__Try it__.
The result should be every line in the data below that carries the string "UpdateWatchedResource".

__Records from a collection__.

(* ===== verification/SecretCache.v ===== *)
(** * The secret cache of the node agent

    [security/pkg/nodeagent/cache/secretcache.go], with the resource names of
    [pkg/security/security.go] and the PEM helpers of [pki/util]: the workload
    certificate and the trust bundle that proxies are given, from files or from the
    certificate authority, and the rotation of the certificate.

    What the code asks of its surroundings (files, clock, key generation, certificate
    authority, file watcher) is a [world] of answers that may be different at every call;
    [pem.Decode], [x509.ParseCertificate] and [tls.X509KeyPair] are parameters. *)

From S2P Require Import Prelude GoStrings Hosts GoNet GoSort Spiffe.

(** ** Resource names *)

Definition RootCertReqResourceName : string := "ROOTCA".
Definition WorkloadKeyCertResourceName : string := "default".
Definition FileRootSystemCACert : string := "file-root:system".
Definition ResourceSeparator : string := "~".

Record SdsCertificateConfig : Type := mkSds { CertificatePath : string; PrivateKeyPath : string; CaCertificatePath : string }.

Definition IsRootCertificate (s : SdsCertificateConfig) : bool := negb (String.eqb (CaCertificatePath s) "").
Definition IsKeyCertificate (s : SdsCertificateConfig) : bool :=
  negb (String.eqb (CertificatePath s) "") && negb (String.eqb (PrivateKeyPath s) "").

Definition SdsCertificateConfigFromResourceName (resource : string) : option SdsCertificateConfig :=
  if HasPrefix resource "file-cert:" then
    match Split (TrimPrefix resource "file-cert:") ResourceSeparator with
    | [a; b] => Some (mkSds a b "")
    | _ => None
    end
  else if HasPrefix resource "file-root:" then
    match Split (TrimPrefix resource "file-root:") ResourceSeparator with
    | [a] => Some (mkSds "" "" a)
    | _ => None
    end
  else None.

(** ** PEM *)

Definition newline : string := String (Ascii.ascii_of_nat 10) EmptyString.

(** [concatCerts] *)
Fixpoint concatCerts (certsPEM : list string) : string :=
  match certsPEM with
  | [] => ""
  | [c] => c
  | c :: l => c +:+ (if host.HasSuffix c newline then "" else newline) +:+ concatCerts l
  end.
--
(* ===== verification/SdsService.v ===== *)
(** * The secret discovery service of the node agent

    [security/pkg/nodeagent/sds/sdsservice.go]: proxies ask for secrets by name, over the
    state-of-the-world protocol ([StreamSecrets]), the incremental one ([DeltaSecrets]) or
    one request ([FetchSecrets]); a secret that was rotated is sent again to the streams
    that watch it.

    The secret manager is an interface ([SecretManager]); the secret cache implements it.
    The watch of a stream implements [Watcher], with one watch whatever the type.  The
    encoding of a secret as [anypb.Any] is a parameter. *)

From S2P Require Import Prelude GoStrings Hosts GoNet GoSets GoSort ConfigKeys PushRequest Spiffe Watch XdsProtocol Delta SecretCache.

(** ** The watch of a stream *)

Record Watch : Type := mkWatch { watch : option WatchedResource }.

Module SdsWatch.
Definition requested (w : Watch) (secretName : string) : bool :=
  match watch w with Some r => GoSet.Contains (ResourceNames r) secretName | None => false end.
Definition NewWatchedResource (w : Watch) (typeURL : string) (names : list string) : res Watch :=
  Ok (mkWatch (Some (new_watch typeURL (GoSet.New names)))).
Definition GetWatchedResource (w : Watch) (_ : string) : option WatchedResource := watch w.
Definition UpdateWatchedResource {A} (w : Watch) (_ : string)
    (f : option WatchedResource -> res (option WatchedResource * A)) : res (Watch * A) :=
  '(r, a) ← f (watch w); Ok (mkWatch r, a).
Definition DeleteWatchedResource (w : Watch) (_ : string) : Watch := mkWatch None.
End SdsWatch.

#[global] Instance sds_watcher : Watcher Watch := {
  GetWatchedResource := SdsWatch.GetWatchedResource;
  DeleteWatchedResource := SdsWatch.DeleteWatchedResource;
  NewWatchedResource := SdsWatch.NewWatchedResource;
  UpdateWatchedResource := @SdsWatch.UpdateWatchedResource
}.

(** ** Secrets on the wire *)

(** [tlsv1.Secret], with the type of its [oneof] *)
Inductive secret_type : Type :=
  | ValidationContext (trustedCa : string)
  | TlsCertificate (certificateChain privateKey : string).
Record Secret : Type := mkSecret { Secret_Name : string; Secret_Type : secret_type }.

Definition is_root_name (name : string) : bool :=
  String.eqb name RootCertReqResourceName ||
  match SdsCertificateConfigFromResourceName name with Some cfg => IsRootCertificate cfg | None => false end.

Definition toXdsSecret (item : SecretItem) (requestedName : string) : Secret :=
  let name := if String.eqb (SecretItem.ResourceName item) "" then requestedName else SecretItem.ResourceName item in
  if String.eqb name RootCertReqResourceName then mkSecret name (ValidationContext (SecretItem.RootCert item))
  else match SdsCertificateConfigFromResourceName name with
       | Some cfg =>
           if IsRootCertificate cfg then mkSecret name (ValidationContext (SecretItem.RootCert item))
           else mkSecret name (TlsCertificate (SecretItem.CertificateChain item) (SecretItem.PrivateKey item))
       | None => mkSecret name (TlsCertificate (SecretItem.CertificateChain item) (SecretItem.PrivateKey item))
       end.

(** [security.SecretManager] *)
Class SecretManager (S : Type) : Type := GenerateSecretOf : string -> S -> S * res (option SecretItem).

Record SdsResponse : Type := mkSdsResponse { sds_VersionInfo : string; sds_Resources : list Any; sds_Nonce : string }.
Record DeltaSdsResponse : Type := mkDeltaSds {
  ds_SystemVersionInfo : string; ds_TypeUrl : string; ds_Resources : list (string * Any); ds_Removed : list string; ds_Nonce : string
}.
--
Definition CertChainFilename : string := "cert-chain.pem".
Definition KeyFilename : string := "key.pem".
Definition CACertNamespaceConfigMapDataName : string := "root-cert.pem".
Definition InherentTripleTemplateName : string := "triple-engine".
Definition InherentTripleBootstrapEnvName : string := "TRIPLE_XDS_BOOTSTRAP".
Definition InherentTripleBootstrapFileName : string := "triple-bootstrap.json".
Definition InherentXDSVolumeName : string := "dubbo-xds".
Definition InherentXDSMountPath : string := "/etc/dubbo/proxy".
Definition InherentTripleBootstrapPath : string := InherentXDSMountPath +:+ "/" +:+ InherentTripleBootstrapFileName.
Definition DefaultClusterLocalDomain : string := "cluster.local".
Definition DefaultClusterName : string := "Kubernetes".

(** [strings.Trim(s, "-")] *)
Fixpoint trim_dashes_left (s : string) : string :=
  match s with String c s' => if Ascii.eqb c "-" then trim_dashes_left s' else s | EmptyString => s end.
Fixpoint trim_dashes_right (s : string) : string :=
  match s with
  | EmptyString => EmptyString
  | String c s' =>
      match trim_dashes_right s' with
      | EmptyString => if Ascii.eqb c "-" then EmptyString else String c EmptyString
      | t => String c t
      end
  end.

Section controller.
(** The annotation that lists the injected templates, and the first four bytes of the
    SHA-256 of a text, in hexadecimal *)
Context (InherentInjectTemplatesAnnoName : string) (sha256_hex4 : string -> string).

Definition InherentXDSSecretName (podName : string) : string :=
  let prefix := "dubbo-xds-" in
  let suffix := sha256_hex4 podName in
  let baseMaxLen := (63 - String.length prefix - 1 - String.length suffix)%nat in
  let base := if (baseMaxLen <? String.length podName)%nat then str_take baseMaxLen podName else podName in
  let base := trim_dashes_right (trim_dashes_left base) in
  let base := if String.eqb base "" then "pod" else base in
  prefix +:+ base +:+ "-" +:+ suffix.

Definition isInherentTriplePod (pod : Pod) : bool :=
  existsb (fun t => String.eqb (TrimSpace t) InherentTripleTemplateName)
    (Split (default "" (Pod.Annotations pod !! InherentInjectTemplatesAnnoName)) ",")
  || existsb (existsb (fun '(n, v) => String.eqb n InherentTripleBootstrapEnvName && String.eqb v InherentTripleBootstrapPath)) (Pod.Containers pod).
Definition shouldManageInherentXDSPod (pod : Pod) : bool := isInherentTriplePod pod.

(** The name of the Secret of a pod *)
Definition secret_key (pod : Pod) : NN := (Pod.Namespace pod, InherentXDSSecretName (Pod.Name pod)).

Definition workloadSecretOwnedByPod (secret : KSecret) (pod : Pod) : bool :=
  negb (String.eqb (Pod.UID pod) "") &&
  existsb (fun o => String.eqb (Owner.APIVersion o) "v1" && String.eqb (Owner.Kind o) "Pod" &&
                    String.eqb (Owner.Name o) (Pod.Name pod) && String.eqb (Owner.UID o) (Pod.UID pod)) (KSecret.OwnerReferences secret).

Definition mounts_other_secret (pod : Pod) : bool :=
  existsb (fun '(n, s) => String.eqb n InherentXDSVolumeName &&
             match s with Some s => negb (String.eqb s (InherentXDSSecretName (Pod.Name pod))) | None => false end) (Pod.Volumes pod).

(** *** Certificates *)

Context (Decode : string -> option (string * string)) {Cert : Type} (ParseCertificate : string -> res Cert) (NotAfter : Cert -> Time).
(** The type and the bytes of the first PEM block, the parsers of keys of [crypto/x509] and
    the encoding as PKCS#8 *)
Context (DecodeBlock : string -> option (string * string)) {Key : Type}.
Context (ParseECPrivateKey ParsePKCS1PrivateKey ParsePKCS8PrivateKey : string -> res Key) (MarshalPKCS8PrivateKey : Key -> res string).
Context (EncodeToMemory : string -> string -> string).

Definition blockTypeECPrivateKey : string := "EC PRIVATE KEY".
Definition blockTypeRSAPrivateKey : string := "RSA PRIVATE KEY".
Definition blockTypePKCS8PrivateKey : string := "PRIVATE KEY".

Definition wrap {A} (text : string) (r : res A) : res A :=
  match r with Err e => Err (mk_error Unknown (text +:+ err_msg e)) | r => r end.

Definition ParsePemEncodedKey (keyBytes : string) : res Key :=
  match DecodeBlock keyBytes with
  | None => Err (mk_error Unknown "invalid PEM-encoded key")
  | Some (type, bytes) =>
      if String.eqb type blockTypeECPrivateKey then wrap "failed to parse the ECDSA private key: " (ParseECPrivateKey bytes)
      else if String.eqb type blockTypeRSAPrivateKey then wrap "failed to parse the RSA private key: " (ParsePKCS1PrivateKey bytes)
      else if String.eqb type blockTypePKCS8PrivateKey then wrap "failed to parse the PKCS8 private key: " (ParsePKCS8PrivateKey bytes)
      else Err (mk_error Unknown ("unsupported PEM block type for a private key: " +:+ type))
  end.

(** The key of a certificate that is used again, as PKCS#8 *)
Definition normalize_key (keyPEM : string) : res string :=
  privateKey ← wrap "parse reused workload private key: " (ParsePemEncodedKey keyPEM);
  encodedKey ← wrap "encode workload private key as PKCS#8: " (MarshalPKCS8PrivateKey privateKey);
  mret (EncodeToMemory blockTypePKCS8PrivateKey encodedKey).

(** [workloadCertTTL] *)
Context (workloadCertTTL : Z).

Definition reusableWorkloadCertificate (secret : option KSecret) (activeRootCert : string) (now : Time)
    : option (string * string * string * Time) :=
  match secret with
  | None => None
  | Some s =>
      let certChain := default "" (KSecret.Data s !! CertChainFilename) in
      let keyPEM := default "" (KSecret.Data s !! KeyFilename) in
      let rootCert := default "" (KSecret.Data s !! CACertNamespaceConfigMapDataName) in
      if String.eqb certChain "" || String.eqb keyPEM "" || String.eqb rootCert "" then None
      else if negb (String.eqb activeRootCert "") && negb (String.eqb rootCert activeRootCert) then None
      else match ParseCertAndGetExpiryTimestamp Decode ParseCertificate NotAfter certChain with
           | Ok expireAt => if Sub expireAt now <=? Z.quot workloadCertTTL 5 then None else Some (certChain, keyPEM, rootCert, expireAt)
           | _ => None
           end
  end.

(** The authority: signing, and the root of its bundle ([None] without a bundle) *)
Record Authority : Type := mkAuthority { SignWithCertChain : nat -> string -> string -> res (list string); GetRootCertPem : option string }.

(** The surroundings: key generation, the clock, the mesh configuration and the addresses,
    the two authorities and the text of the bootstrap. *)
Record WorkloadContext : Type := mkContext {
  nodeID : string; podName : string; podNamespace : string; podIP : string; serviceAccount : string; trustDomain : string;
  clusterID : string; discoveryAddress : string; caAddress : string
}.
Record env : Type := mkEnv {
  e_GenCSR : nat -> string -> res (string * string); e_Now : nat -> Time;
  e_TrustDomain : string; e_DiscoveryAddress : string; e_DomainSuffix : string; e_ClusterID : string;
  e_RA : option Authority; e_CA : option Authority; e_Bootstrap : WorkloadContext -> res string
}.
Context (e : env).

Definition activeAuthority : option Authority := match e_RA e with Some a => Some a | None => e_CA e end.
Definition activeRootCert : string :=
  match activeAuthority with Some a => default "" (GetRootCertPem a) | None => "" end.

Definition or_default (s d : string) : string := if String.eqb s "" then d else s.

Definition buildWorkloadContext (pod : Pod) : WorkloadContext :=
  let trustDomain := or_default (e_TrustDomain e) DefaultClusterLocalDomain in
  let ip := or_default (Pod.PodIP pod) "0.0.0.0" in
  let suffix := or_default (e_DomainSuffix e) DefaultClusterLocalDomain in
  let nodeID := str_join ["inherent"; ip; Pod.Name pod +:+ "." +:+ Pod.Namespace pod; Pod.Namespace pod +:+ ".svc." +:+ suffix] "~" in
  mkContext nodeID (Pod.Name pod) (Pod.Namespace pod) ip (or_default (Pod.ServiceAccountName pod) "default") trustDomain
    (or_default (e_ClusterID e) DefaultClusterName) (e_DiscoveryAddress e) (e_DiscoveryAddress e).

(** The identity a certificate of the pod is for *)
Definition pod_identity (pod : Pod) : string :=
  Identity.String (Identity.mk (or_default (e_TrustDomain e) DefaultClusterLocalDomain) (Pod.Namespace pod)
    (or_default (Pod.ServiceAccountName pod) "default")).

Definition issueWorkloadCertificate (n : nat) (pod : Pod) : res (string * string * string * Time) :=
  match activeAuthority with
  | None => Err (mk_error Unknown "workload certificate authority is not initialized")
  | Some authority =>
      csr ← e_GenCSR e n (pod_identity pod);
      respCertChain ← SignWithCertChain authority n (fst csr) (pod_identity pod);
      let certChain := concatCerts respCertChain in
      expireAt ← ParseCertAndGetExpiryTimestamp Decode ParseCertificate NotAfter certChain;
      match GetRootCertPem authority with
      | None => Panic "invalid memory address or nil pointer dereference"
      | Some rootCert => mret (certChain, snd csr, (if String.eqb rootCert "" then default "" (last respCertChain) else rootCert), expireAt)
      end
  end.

__Solution for this exercise__.
Definition UpdateWatchedResource {A} (w : Watch) (_ : string)
  UpdateWatchedResource := @SdsWatch.UpdateWatchedResource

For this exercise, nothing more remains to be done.